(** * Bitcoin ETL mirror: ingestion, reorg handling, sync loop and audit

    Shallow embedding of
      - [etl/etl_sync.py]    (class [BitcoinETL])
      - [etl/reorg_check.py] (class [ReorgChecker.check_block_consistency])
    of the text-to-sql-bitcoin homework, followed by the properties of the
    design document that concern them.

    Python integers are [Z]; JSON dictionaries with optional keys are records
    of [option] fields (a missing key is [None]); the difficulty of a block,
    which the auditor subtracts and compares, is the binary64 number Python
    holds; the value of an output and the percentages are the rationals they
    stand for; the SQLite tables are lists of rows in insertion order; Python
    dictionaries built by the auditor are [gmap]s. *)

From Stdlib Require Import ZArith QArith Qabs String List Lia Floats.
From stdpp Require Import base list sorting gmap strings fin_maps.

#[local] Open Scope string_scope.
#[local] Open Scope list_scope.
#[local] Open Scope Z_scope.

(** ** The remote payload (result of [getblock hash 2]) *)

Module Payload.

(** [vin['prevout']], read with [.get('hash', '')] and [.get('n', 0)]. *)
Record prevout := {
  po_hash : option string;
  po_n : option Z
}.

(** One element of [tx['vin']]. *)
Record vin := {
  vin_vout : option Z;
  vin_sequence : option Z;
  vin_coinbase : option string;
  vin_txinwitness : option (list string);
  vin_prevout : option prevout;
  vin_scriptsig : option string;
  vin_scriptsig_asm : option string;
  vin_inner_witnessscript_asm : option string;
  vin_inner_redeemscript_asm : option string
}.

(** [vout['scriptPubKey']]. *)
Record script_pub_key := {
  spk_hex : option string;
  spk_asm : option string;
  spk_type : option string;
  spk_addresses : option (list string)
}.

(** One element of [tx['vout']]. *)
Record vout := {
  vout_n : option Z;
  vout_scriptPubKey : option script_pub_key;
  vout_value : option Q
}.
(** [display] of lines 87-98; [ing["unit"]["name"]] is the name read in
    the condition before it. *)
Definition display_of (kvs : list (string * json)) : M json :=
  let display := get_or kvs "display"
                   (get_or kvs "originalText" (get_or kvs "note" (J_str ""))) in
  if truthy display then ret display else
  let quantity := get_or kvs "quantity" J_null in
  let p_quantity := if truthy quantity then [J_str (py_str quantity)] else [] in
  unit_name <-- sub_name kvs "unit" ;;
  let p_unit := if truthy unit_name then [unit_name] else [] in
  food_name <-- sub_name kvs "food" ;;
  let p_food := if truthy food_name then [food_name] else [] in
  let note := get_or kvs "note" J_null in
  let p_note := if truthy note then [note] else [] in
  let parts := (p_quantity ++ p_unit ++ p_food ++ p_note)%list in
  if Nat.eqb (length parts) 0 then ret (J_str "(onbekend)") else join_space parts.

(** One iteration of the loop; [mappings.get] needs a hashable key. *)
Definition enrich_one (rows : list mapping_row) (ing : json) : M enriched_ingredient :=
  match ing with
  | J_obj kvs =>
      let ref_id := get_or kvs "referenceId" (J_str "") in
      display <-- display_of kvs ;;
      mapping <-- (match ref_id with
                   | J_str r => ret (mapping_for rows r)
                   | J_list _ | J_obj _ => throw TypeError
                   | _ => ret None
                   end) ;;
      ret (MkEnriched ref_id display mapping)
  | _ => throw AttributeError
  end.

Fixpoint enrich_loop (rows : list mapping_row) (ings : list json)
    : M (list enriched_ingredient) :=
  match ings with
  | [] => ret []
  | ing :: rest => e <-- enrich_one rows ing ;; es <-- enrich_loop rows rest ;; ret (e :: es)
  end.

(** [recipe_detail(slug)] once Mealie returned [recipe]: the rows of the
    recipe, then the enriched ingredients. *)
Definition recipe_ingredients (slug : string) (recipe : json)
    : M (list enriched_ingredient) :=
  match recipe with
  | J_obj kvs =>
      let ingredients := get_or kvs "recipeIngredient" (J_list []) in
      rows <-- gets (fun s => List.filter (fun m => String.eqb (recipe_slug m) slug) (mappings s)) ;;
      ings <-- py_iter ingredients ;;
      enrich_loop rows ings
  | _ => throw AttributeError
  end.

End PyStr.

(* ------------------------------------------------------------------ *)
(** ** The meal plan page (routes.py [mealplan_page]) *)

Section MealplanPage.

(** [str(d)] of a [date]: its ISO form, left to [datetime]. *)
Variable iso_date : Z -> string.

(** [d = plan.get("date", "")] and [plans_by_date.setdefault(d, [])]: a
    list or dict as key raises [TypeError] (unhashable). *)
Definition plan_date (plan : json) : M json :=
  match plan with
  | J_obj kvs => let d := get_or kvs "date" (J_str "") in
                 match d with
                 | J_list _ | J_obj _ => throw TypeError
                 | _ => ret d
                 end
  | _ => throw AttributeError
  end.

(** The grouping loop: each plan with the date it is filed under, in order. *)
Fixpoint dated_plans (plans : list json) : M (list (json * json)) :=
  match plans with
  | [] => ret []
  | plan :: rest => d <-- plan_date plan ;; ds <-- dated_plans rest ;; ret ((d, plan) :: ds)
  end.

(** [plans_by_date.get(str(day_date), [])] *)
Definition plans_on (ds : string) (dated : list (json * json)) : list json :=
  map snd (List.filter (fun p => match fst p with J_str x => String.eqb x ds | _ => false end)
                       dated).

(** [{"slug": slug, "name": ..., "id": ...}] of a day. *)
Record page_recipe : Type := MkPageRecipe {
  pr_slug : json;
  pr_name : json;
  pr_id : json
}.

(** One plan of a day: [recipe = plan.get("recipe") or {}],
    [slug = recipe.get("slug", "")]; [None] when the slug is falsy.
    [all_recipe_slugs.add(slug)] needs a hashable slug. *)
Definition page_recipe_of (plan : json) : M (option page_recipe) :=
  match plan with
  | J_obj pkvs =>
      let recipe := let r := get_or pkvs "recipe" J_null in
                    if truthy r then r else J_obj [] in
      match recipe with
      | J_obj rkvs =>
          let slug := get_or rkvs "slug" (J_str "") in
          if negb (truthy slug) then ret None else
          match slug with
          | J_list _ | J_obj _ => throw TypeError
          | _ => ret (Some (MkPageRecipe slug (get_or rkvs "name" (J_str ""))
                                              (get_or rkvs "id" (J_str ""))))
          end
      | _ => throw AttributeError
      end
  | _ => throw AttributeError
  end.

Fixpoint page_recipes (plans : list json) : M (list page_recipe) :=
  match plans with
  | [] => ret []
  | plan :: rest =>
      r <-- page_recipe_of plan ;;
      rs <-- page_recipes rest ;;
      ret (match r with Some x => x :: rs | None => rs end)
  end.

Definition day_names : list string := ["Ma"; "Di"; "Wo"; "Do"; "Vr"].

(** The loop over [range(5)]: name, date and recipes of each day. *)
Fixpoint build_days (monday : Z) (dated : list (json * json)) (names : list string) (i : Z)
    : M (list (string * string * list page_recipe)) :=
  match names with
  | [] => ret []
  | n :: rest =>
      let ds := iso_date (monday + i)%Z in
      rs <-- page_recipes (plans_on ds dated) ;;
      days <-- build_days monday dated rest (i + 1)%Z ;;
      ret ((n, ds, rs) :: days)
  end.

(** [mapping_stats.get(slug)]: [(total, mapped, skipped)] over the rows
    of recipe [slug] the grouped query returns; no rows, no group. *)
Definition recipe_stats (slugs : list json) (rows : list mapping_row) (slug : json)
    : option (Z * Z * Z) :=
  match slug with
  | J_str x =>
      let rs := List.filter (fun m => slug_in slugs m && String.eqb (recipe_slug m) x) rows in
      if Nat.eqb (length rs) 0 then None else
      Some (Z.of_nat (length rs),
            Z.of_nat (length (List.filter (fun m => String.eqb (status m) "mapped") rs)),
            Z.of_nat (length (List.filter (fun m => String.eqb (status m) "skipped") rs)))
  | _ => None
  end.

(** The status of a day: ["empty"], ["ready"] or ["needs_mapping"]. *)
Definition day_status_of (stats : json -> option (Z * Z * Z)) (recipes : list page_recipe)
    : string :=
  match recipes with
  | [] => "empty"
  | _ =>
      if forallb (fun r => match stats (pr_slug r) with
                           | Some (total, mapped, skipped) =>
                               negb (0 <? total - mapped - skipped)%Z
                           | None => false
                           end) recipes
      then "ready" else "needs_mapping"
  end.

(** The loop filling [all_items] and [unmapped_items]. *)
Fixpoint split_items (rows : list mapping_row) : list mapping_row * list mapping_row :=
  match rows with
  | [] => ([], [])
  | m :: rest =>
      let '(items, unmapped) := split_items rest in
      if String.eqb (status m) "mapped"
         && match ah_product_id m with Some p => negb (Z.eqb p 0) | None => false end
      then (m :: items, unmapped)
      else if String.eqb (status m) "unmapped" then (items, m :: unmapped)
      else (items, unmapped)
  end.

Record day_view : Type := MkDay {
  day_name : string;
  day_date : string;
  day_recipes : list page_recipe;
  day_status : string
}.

#### TASK OBJECTIVE:
The answer must hold exactly the lines of the entries above, from the first line through the line that contains "the condition before it. *)", and no others.

#### EXERCISE SOLUTION:
(** * Bitcoin ETL mirror: ingestion, reorg handling, sync loop and audit

    Shallow embedding of
      - [etl/etl_sync.py]    (class [BitcoinETL])
      - [etl/reorg_check.py] (class [ReorgChecker.check_block_consistency])
    of the text-to-sql-bitcoin homework, followed by the properties of the
    design document that concern them.

    Python integers are [Z]; JSON dictionaries with optional keys are records
    of [option] fields (a missing key is [None]); the difficulty of a block,
    which the auditor subtracts and compares, is the binary64 number Python
    holds; the value of an output and the percentages are the rationals they
    stand for; the SQLite tables are lists of rows in insertion order; Python
    dictionaries built by the auditor are [gmap]s. *)

From Stdlib Require Import ZArith QArith Qabs String List Lia Floats.
From stdpp Require Import base list sorting gmap strings fin_maps.

#[local] Open Scope string_scope.
#[local] Open Scope list_scope.
#[local] Open Scope Z_scope.

(** ** The remote payload (result of [getblock hash 2]) *)

Module Payload.

(** [vin['prevout']], read with [.get('hash', '')] and [.get('n', 0)]. *)
Record prevout := {
  po_hash : option string;
  po_n : option Z
}.

(** One element of [tx['vin']]. *)
Record vin := {
  vin_vout : option Z;
  vin_sequence : option Z;
  vin_coinbase : option string;
  vin_txinwitness : option (list string);
  vin_prevout : option prevout;
  vin_scriptsig : option string;
  vin_scriptsig_asm : option string;
  vin_inner_witnessscript_asm : option string;
  vin_inner_redeemscript_asm : option string
}.

(** [vout['scriptPubKey']]. *)
Record script_pub_key := {
  spk_hex : option string;
  spk_asm : option string;
  spk_type : option string;
  spk_addresses : option (list string)
}.

(** One element of [tx['vout']]. *)
Record vout := {
  vout_n : option Z;
  vout_scriptPubKey : option script_pub_key;
  vout_value : option Q
}.
(** [display] of lines 87-98; [ing["unit"]["name"]] is the name read in
    the condition before it. *)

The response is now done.